From Reactive to Predictive: Reinventing Cooling System Reliability

Background and Challenge

The critical cooling water system at Glass Futures (GF) is vital for ensuring it’s 30-tonne-per-day glass furnace maintains thermal stability, ultimately supporting pilot-scale glass manufacturing research and innovation activities. Located at GF’s Centre of Excellence in St Helens, the system must operate reliably to protect assets and ensure safe operation of the furnace, forming equipment and ancillary processes.

Traditional monitoring approaches rely on fixed alarm thresholds and reactive maintenance, which can struggle to detect early-stage degradation such as fouling, pump inefficiency or valve performance drift. Unplanned downtime or sub-optimal cooling performance presents risks to equipment integrity, experimental outcomes and operational efficiency.

Through an Innovate UK Business Growth project, anomalyseTM worked with GF to implement an advanced monitoring solution capable of detecting subtle, multivariate deviations in system behaviour while integrating seamlessly with the existing Siemens automation infrastructure.

Proposed Solution

The anomalyseTM anomaly detection platform has been deployed to provide continuous, model-based monitoring of the critical cooling water system on the GF 30-tonne glass furnace. Using machine

learning-driven behavioural models, anomalyseTM learns what “normal” operation looks like across multiple operating modes and identifies any emerging anomalies before they trigger alarms or cause failures.

The solution is implemented in a non-intrusive manner by integrating with the existing Siemens SIMATIC PCS Neo control system via the Siemens Process Historian, ensuring no impact on real-time control or safety systems.

Glass Futures’ water cooling system

Solution Architecture

Data Sources

Process data is sourced from Siemens SIMATIC PCS Neo, including key cooling water variables such as:

  • Flow rates
  • Supply and return temperatures
  • Differential pressures
  • Pump status and power consumption
  • Valve positions

These signals are already collected and stored in the Siemens Process Historian.

Data Integration

The Siemens data historian connects securely to the anomalyseTM platform using the secure API. Historical data is used initially to train the models, while live data streams are ingested continuously for real-time monitoring. No direct connection to the control layer is required.

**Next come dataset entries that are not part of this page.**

Lemma round_finite x s m e :
  Prim2SF x = S754_finite s m e ->
  round x 2 = Returns (SF2Prim (nearest_double s (decimal_digits m e 2) 100)).
Proof.
  intros E. unfold round. rewrite E. change (10 ^ 2) with 100.
  pose proof (Prim2SF_valid x) as V. rewrite E in V. cbn [valid_binary] in V.
  destruct (Z_le_gt_dec 0 e) as [He | He].
  - assert (D : decimal_digits m e 2 = Zpos m * 2 ^ e * 100).
    { unfold decimal_digits.
      now replace (0 <=? e) with true by (symmetry; apply Z.leb_le; lia). }
    rewrite D, nearest_double_exact by assumption. reflexivity.
  - pose proof (nearest_double_small s (decimal_digits m e 2)
                  (decimal_digits_small m e ltac:(lia) V)) as N.
    destruct (nearest_double s (decimal_digits m e 2) 100) as [ | s' | | ];
      try reflexivity.
    now elim (N s').
Qed.

Lemma round_not_finite x :
  (forall s m e, Prim2SF x <> S754_finite s m e) -> round x 2 = Returns x.
Proof.
  intros H. unfold round.
  destruct (Prim2SF x) as [ | | | s m e]; try reflexivity.
  now elim (H s m e).
Qed.

Lemma round_returns x : exists rounded, round x 2 = Returns rounded.
Proof.
  destruct (Prim2SF x) as [s | s | | s m e] eqn:E.
  - exists x. apply round_not_finite. congruence.
  - exists x. apply round_not_finite. congruence.
  - exists x. apply round_not_finite. congruence.
  - eexists. now apply (round_finite x s m e).
Qed.

End FloatFacts.

(* ================================================================== *)
(** * Invariants of the calculator *)
(* ================================================================== *)

Module EstimateFacts.
Import PyStr PyFloat Estimate FloatFacts.
Local Open Scope float_scope.

Lemma eqb_eq s t : eqb s t = true <-> s = t.
Proof.
  revert t. induction s as [ | c s IH]; intros [ | d t]; simpl;
    try (split; [discriminate | congruence]); try tauto.
  rewrite andb_true_iff, N.eqb_eq, IH. split.
  - intros [-> ->]. reflexivity.
  - intros E. injection E as -> ->. auto.
Qed.

Lemma dict_get_absent {V : Type} (d : list (pystr * V)) key default :
  ~ In key (map fst d) -> dict_get d key default = default.
Proof.
  induction d as [ | [k v] d IH]; simpl; intros H; [reflexivity | ].
  destruct (eqb key k) eqn:E.
  - apply eqb_eq in E. subst. tauto.
  - apply IH. tauto.
Qed.

Lemma surcharge_factor a : factor (to_float (dict_get addon_map a (PyInt 0))).
Proof.
  unfold addon_map, dict_get.
  repeat match goal with
         | |- context [if ?b then _ else _] => destruct b
         end; vm_compute; auto.
Qed.

Lemma multiplier_factor ul t : factor (to_float (PyInt (base_multiplier ul t))).
Proof.
  unfold base_multiplier. destruct (eqb _ _); vm_compute; auto.
Qed.

Lemma float_mul_signed bp n :
  is_finite bp = true -> factor (to_float n) ->
  signed (sign_of (Prim2SF bp)) (Prim2SF (float_mul bp n)).
Proof.
  intros Hbp [Hs Hr]. unfold float_mul. rewrite mul_spec.
  apply is_finite_real in Hbp.
  replace (sign_of (Prim2SF bp)) with (xorb (sign_of (Prim2SF bp)) false)
    by apply xorb_false_r.
  apply SFmul_signed; auto using real_signed.
Qed.

Lemma add_signed s x y :
  signed s (Prim2SF x) -> signed s (Prim2SF y) -> signed s (Prim2SF (x + y)).
Proof. intros Hx Hy. rewrite add_spec. now apply SFadd_signed. Qed.

Lemma add_addons_signed bp l : forall total,
  is_finite bp = true ->
  signed (sign_of (Prim2SF bp)) (Prim2SF total) ->
  signed (sign_of (Prim2SF bp)) (Prim2SF (add_addons bp l total)).
Proof.
  induction l as [ | a l IH]; intros total Hbp Ht; cbn [add_addons];
    [exact Ht | ].
  apply IH; [exact Hbp | ].
  apply add_signed; [exact Ht | ].
  apply float_mul_signed; [exact Hbp | apply surcharge_factor].
Qed.

Lemma estimate_total_signed ul req :
  is_finite (box_price req) = true ->
  signed (sign_of (Prim2SF (box_price req))) (Prim2SF (estimate_total ul req)).
Proof.
  intros Hbp. unfold estimate_total.
  apply add_addons_signed; [exact Hbp | ].
  apply float_mul_signed; [exact Hbp | apply multiplier_factor].
Qed.

Lemma add_addons_app bp l1 l2 total :
  add_addons bp (l1 ++ l2) total = add_addons bp l2 (add_addons bp l1 total).
Proof.
  revert total. induction l1 as [ | a l1 IH]; intros total;
    cbn [add_addons app]; auto.
Qed.

(** Adding the zero of the same sign changes nothing. *)
Lemma add_zero_same_sign s x z :
  signed s (Prim2SF x) -> Prim2SF z = S754_zero s -> x + z = x.
Proof.
  intros Hx Hz. apply Prim2SF_inj. rewrite add_spec, Hz.
  destruct (Prim2SF x) as [s1 | s1 | | s1 m1 e1]; simpl in *; subst;
    try reflexivity; try tauto.
  destruct s; reflexivity.
Qed.
Lemma parseFeeds_per_source_limit_witness :
  outcome (parseFeeds env_ok CONFIG)
  = Fulfilled [mkResult fox cand_inline; mkResult fox cand_linked] ∧
  NoDup (map id (sources CONFIG)) ∧
  from_source nyt [mkResult fox cand_inline; mkResult fox cand_linked] = [] ∧
  length (from_source fox [mkResult fox cand_inline; mkResult fox cand_linked])
  ≤ 50.
Proof.
  assert (outcome (parseFeeds env_ok CONFIG)
          = Fulfilled [mkResult fox cand_inline; mkResult fox cand_linked])
    as Hout by reflexivity.
  assert (NoDup (map id (sources CONFIG))) as Hids.
  { apply (bool_decide_unpack _). vm_compute. exact I. }
  split; [exact Hout|]. split; [exact Hids|].
  destruct (parseFeeds_per_source_limit env_ok CONFIG _ Hout)
    as (_ & Hdis & Hlim).
  split; [exact (Hdis nyt eq_refl) | exact (Hlim Hids fox)].
Defined.

(** ** Dedup filter *)

Lemma filter_sublist {A} (f : A → bool) (l : list A) :
  sublist (List.filter f l) l.
Proof.
  induction l as [|x l IH]; simpl; [constructor|].
  destruct (f x); by constructor.
Qed.

Lemma includes_existing (t : Table) (items : list RSSResult) (r : RSSResult) :
  r ∈ items →
  includes (map (λ row : Row, get row "url")
                (List.filter (url_matches (candidate_urls items)) t))
           (js (link (item r))) = true
  ↔ url_stored t (link (item r)).
Proof.
  intros Hr. unfold includes. rewrite bool_decide_eq_true, list_elem_of_fmap.
  split.
  - intros (row & Hurl & Hrow).
    apply list_elem_of_In, List.filter_In in Hrow as [Hrow Hm].
    unfold url_matches in Hm.
    destruct (get row "url") as [| |u] eqn:Eu; try discriminate.
    destruct (link (item r)) as [u'|]; simpl in Hurl; [|discriminate].
    injection Hurl as ->. simpl. apply Exists_exists. exists row.
    split; [by apply list_elem_of_In | done].
  - destruct (link (item r)) as [u|] eqn:El; simpl; [|done].
    intros (row & Hrow & Hurl)%Exists_exists. exists row. split; [done|].
    apply list_elem_of_In, List.filter_In. split; [by apply list_elem_of_In|].
    unfold url_matches. rewrite Hurl. apply bool_decide_eq_true.
    unfold candidate_urls. apply list_elem_of_fmap. exists r.
    by rewrite El.
Qed.

Lemma filterExistingItems_run (env : Services) (items : list RSSResult)
    (t : Table) :
  filterExistingItems env items t =
  if sql_accepts env t (SelectByUrl (candidate_urls items))
  then (mkAsync
          (Fulfilled (List.filter
             (λ r, bool_decide (¬ url_stored t (link (item r)))) items))
          [EvSql (SelectByUrl (candidate_urls items))], t)
  else (mkAsync Rejected [EvSql (SelectByUrl (candidate_urls items))], t).
Proof.
  unfold filterExistingItems, mbind, Task_bind, sql.
  fold (candidate_urls items).
  destruct (sql_accepts env t (SelectByUrl (candidate_urls items))); simpl;
    [|done].
  f_equal. f_equal. f_equal.
  apply List.filter_ext_in. intros r Hr%list_elem_of_In.
  pose proof (includes_existing t items r Hr) as Hiff.
  destruct (includes _ _) eqn:E.
  - simpl. symmetry. apply bool_decide_eq_false. intros Hn. apply Hn.
    by apply Hiff.
  - simpl. symmetry. apply bool_decide_eq_true. intros Hs.
    apply Hiff in Hs. discriminate.
Qed.

(** C6: when the storage engine answers the bulk lookup,
    [filterExistingItems] sends that one lookup, leaves the table as it is,
    and returns the candidates whose URL is not stored: no returned
    candidate has a stored URL, every candidate whose URL is not stored is
    returned, and the result is the input with the other candidates struck
    out, in the same order. *)
Theorem filterExistingItems_removes_stored (env : Services)
    (items : list RSSResult) (t : Table) :
  sql_accepts env t (SelectByUrl (candidate_urls items)) = true →
  ∃ out,
    filterExistingItems env items t
    = (mkAsync (Fulfilled out) [EvSql (SelectByUrl (candidate_urls items))], t)
    ∧ (∀ r, r ∈ out → ¬ url_stored t (link (item r)))
    ∧ (∀ r, r ∈ items → ¬ url_stored t (link (item r)) → r ∈ out)
    ∧ sublist out items
    ∧ out = List.filter (λ r, bool_decide (¬ url_stored t (link (item r))))
                        items.
Proof.
  intros Hacc. rewrite filterExistingItems_run, Hacc.
  eexists. split; [reflexivity|].
  split; [|split; [|split; [apply filter_sublist | reflexivity]]].
  - intros r [_ Hr]%list_elem_of_In%List.filter_In.
    by apply bool_decide_eq_true in Hr.
  - intros r Hr Hns. apply list_elem_of_In, List.filter_In.
    split; [by apply list_elem_of_In | by apply bool_decide_eq_true].
Qed.

Lemma filterExistingItems_removes_stored_witness :
  sql_accepts env_ok table_one
    (SelectByUrl (candidate_urls [mkResult fox cand_inline;
                                  mkResult fox cand_linked])) = true ∧
  ∃ out,
    filterExistingItems env_ok
      [mkResult fox cand_inline; mkResult fox cand_linked] table_one
    = (mkAsync (Fulfilled out)
         [EvSql (SelectByUrl (candidate_urls [mkResult fox cand_inline;
                                              mkResult fox cand_linked]))],
       table_one)
    ∧ out = [mkResult fox cand_linked].
Proof.
  split; [reflexivity|].
  destruct (filterExistingItems_removes_stored env_ok
              [mkResult fox cand_inline; mkResult fox cand_linked] table_one
              eq_refl) as (out & Hrun & _ & _ & _ & Hout).
  exists out. split; [exact Hrun|].
  rewrite Hout. vm_compute. reflexivity.
Defined.

(** ** Content resolution, analysis and the completeness filter *)

Lemma truthy_js (o : option string) : truthy (js o) = true ↔ supplied o.
Proof.
  unfold supplied. destruct o as [s|]; simpl.
  - rewrite negb_true_iff, String.eqb_neq. split.
    + intros Hne. eauto.
    + by intros (s' & [= <-] & Hne).
  - split; [discriminate | by intros (s & ? & _)].
Qed.

Lemma truthy_js_false (o : option string) :
  truthy (js o) = false ↔ ¬ supplied o.
Proof. rewrite <- truthy_js. by destruct (truthy (js o)). Qed.

Lemma truthy_VString (v : value) :
  truthy v = true ↔ ∃ s, v = VString s ∧ s ≠ "".
Proof.
  destruct v as [| |s]; simpl.
  - split; [discriminate | by intros (s & ? & _)].
  - split; [discriminate | by intros (s & ? & _)].
  - rewrite negb_true_iff, String.eqb_neq. split.
    + intros Hne. eauto.
    + by intros (s' & [= <-] & Hne).
Qed.

Lemma js_and_truthy (a b : value) :
  truthy (js_and a b) = true ↔ truthy a = true ∧ truthy b = true.
Proof.
  unfold js_and. destruct (truthy a) eqn:Ea.
  - split; [done | by intros [_ ?]].
  - rewrite Ea. split; [discriminate | by intros [? _]].
Qed.

Lemma fallback_chain (a b c : option string) :
  truthy (js_or (js_or (js a) (js b)) (js c)) = true →
  ∃ s, first_nonempty [a; b; c] = Some s ∧ s ≠ "" ∧
       js_or (js_or (js a) (js b)) (js c) = VString s.
Proof.
  unfold js_or.
  destruct a as [sa|], b as [sb|], c as [sc|]; simpl;
    repeat match goal with
           | |- context [String.eqb ?s ""] =>
               let E := fresh "E" in destruct (String.eqb s "") eqn:E; simpl
           end;
    try discriminate; intros _; eexists; (split; [reflexivity|]);
    (split; [by apply String.eqb_neq | reflexivity]).
Qed.

Section Processing.

Variable env : Services.

Lemma scrapeContent_outcome (url : string) :
  outcome (scrapeContent env url) =
  match http_text env url with
  | Fulfilled html => Fulfilled (default "" (readability env html))
  | Rejected => Rejected
  end.
Proof.
  unfold scrapeContent. rewrite outcome_bind. simpl.
  by destruct (http_text env url).
Qed.

Lemma scrapeContent_trace (url : string) :
  trace (scrapeContent env url) = [EvFetch url].
Proof.
  unfold scrapeContent. rewrite trace_bind. simpl.
  by destruct (http_text env url).
Qed.

(** The three ways content resolution can go. *)
Lemma resolveContent_cases (it : Item) :
  (supplied (content_encoded it) ∧
   resolveContent env it
   = mkAsync (Fulfilled (set_content it (content_encoded it))) [])
  ∨ (¬ supplied (content_encoded it) ∧ ¬ supplied (link it) ∧
     resolveContent env it
     = mkAsync (Fulfilled (set_content it (content_encoded it))) [])
  ∨ (¬ supplied (content_encoded it) ∧
     ∃ url, link it = Some url ∧ url ≠ "" ∧
       trace (resolveContent env it) = [EvFetch url] ∧
       outcome (resolveContent env it) =
       match http_text env url with
       | Fulfilled html =>
           Fulfilled (set_content it (Some (default "" (readability env html))))
       | Rejected => Rejected
       end).
Proof.
  unfold resolveContent. cbn [set_content link content].
  destruct (truthy (js (content_encoded it))) eqn:Eenc.
  - left. apply truthy_js in Eenc. split; [done|].
    destruct (link it) as [url|]; [|done].
    by rewrite andb_false_r.
  - apply truthy_js_false in Eenc. right.
    destruct (link it) as [url|] eqn:El.
    + destruct (truthy (VString url)) eqn:Eurl; cbn [andb negb].
      * right. split; [done|]. exists url.
        apply truthy_VString in Eurl as (s & [= <-] & Hne).
        split; [done|]. split; [done|].
        rewrite trace_bind, outcome_bind, scrapeContent_trace,
          scrapeContent_outcome.
        destruct (http_text env url); split; reflexivity.
      * left. split; [done|]. split; [|done].
        intros (s & [= <-] & Hne).
        simpl in Eurl. apply negb_false_iff, String.eqb_eq in Eurl. done.
    + left. split; [done|]. split; [|done]. by intros (s & ? & _).
Qed.

Lemma resolveContent_resolved (it it' : Item) :
  outcome (resolveContent env it) = Fulfilled it' →
  it' = set_content it (content it') ∧ resolved env it (content it').
Proof.
  destruct (resolveContent_cases it)
    as [(Henc & ->) | [(Hno & Hnl & ->) | (Hno & url & Hl & Hne & _ & ->)]];
    simpl.
  - intros [= <-]. simpl. split; [done|].
    destruct Henc as (enc & Heq & Hne). rewrite Heq.
    by apply resolved_encoded.
  - intros [= <-]. simpl. split; [done|]. by apply resolved_unset.
  - destruct (http_text env url) as [html|] eqn:Eh; [|discriminate].
    intros [= <-]. simpl. split; [done|]. by eapply resolved_scraped.
Qed.

Lemma processItem_outcome (r : RSSResult) :
  outcome (processItem env r) =
  match outcome (resolveContent env (item r)) with
  | Fulfilled it' =>
      match chat_parse env "gpt-4o-mini" (analysis_prompt it') with
      | Fulfilled analysis =>
          Fulfilled (article_record (source r) it' analysis)
      | Rejected => Rejected
      end
  | Rejected => Rejected
  end.
Proof.
  unfold processItem. rewrite outcome_bind.
  destruct (outcome (resolveContent env (item r))) as [it'|]; [|done].
  rewrite outcome_bind. unfold analyzeContent, chat, analysis_prompt. simpl.
  by destruct (chat_parse env _ _).
Qed.

Lemma processItem_trace (r : RSSResult) :
  trace (processItem env r) =
  trace (resolveContent env (item r)) ++
  match outcome (resolveContent env (item r)) with
  | Fulfilled it' => [EvChat "gpt-4o-mini" (analysis_prompt it')]
  | Rejected => []
  end.
Proof.
  unfold processItem. rewrite trace_bind.
  destruct (outcome (resolveContent env (item r))) as [it'|];
    [|by rewrite app_nil_r].
  f_equal. rewrite trace_bind. unfold analyzeContent, chat, analysis_prompt.
  simpl. by destruct (chat_parse env _ _).
Qed.

Lemma processFeeds_outcome (feeds : list RSSResult) :
  outcome (processFeeds env feeds) =
  match outcome (Promise_all (map (processItem env) feeds)) with
  | Fulfilled records => Fulfilled (List.filter complete records)
  | Rejected => Rejected
  end.
Proof.
  unfold processFeeds. rewrite outcome_bind.
  by destruct (outcome (Promise_all _)).
Qed.

Lemma processFeeds_trace (feeds : list RSSResult) :
  trace (processFeeds env feeds) =
  concat (map (λ r, trace (processItem env r)) feeds).
Proof.
  unfold processFeeds. rewrite trace_bind.
  assert (trace (Promise_all (map (processItem env) feeds))
          = concat (map (λ r, trace (processItem env r)) feeds)) as ->.
  { unfold Promise_all. simpl. by rewrite map_map. }
  destruct (outcome (Promise_all _)); [|done]. simpl. by rewrite app_nil_r.
Qed.

(** Every article returned comes from a candidate whose callback
    fulfilled, and passed the completeness test. *)
Lemma processFeeds_elem (feeds : list RSSResult) (arts : list JsObject)
    (a : JsObject) :
  outcome (processFeeds env feeds) = Fulfilled arts →
  a ∈ arts →
  complete a = true ∧
  ∃ r it' analysis,
    r ∈ feeds ∧
    outcome (resolveContent env (item r)) = Fulfilled it' ∧
    chat_parse env "gpt-4o-mini" (analysis_prompt it') = Fulfilled analysis ∧
    a = article_record (source r) it' analysis.
Proof.
  rewrite processFeeds_outcome.
  destruct (outcome (Promise_all _)) as [records|] eqn:E; [|discriminate].
  intros [= <-] [Ha Hc]%list_elem_of_In%List.filter_In.
  split; [done|].
  apply Promise_all_Fulfilled, Forall2_fmap_l in E.
  apply list_elem_of_In, list_elem_of_lookup in Ha as [i Hi].
  destruct (Forall2_lookup_r _ _ _ _ _ E Hi) as (r & Hr & Hout).
  apply list_elem_of_lookup_2 in Hr.
  simpl in Hout. rewrite processItem_outcome in Hout.
  destruct (outcome (resolveContent env (item r))) as [it'|] eqn:Er;
    [|discriminate].
  destruct (chat_parse env _ _) as [analysis|] eqn:Ec; [|discriminate].
  injection Hout as <-. exists r, it', analysis. done.
Qed.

Analytics and Anomaly Detection

The anomalyseTM platform builds multivariate models that capture normal system behaviour across different loads, seasons, and operating regimes. Rather than relying on static thresholds, the platform detects deviations in relationships between variables, enabling early identification of issues such as:

  • Gradual pump degradation
  • Blockages or fouling in cooling circuits
  • Heat exchanger efficiency loss
  • Control valve or sensor drift
  • Abnormal operating patterns during transitions

Visualisation and Alerts

Detected anomalies are presented through the anomalyseTM dashboard which features:

  • Anomaly scores indicating the magnitude of abnormality
  • Score contributions from each model variable, explaining what exactly has changed
  • User calibrated alerts indicating events of interest

Alerts can be configured to notify operations and maintenance teams, supporting timely investigation and corrective action.

Business and Operational Benefits

  • Early Fault Detection: Identify developing issues before they result in alarms, trips, or equipment damage.
  • Improved Reliability: Reduce unplanned downtime of critical cooling
  • Optimised Maintenance: Shift from reactive to predictive maintenance
  • Operational Insight: Gain deeper understanding of cooling system performance and
  • Low-Risk Deployment: Read-only historian integration ensures no impact on control or safety systems.
  • Future Scalability: Architecture can be extended to other utilities or process systems across the Glass Futures

Summary

Deploying the anomalyseTM anomaly detection platform on the critical cooling water system at Glass Futures GF 30-tonne-per-day glass furnace in St Helens provides a robust, intelligent layer of operational assurance. By integrating with Siemens SIMATIC PCS Neo via the Siemens Process Historian, the solution enhances visibility, resilience, and performance of a mission-critical utility while preserving the integrity of the existing automation environment.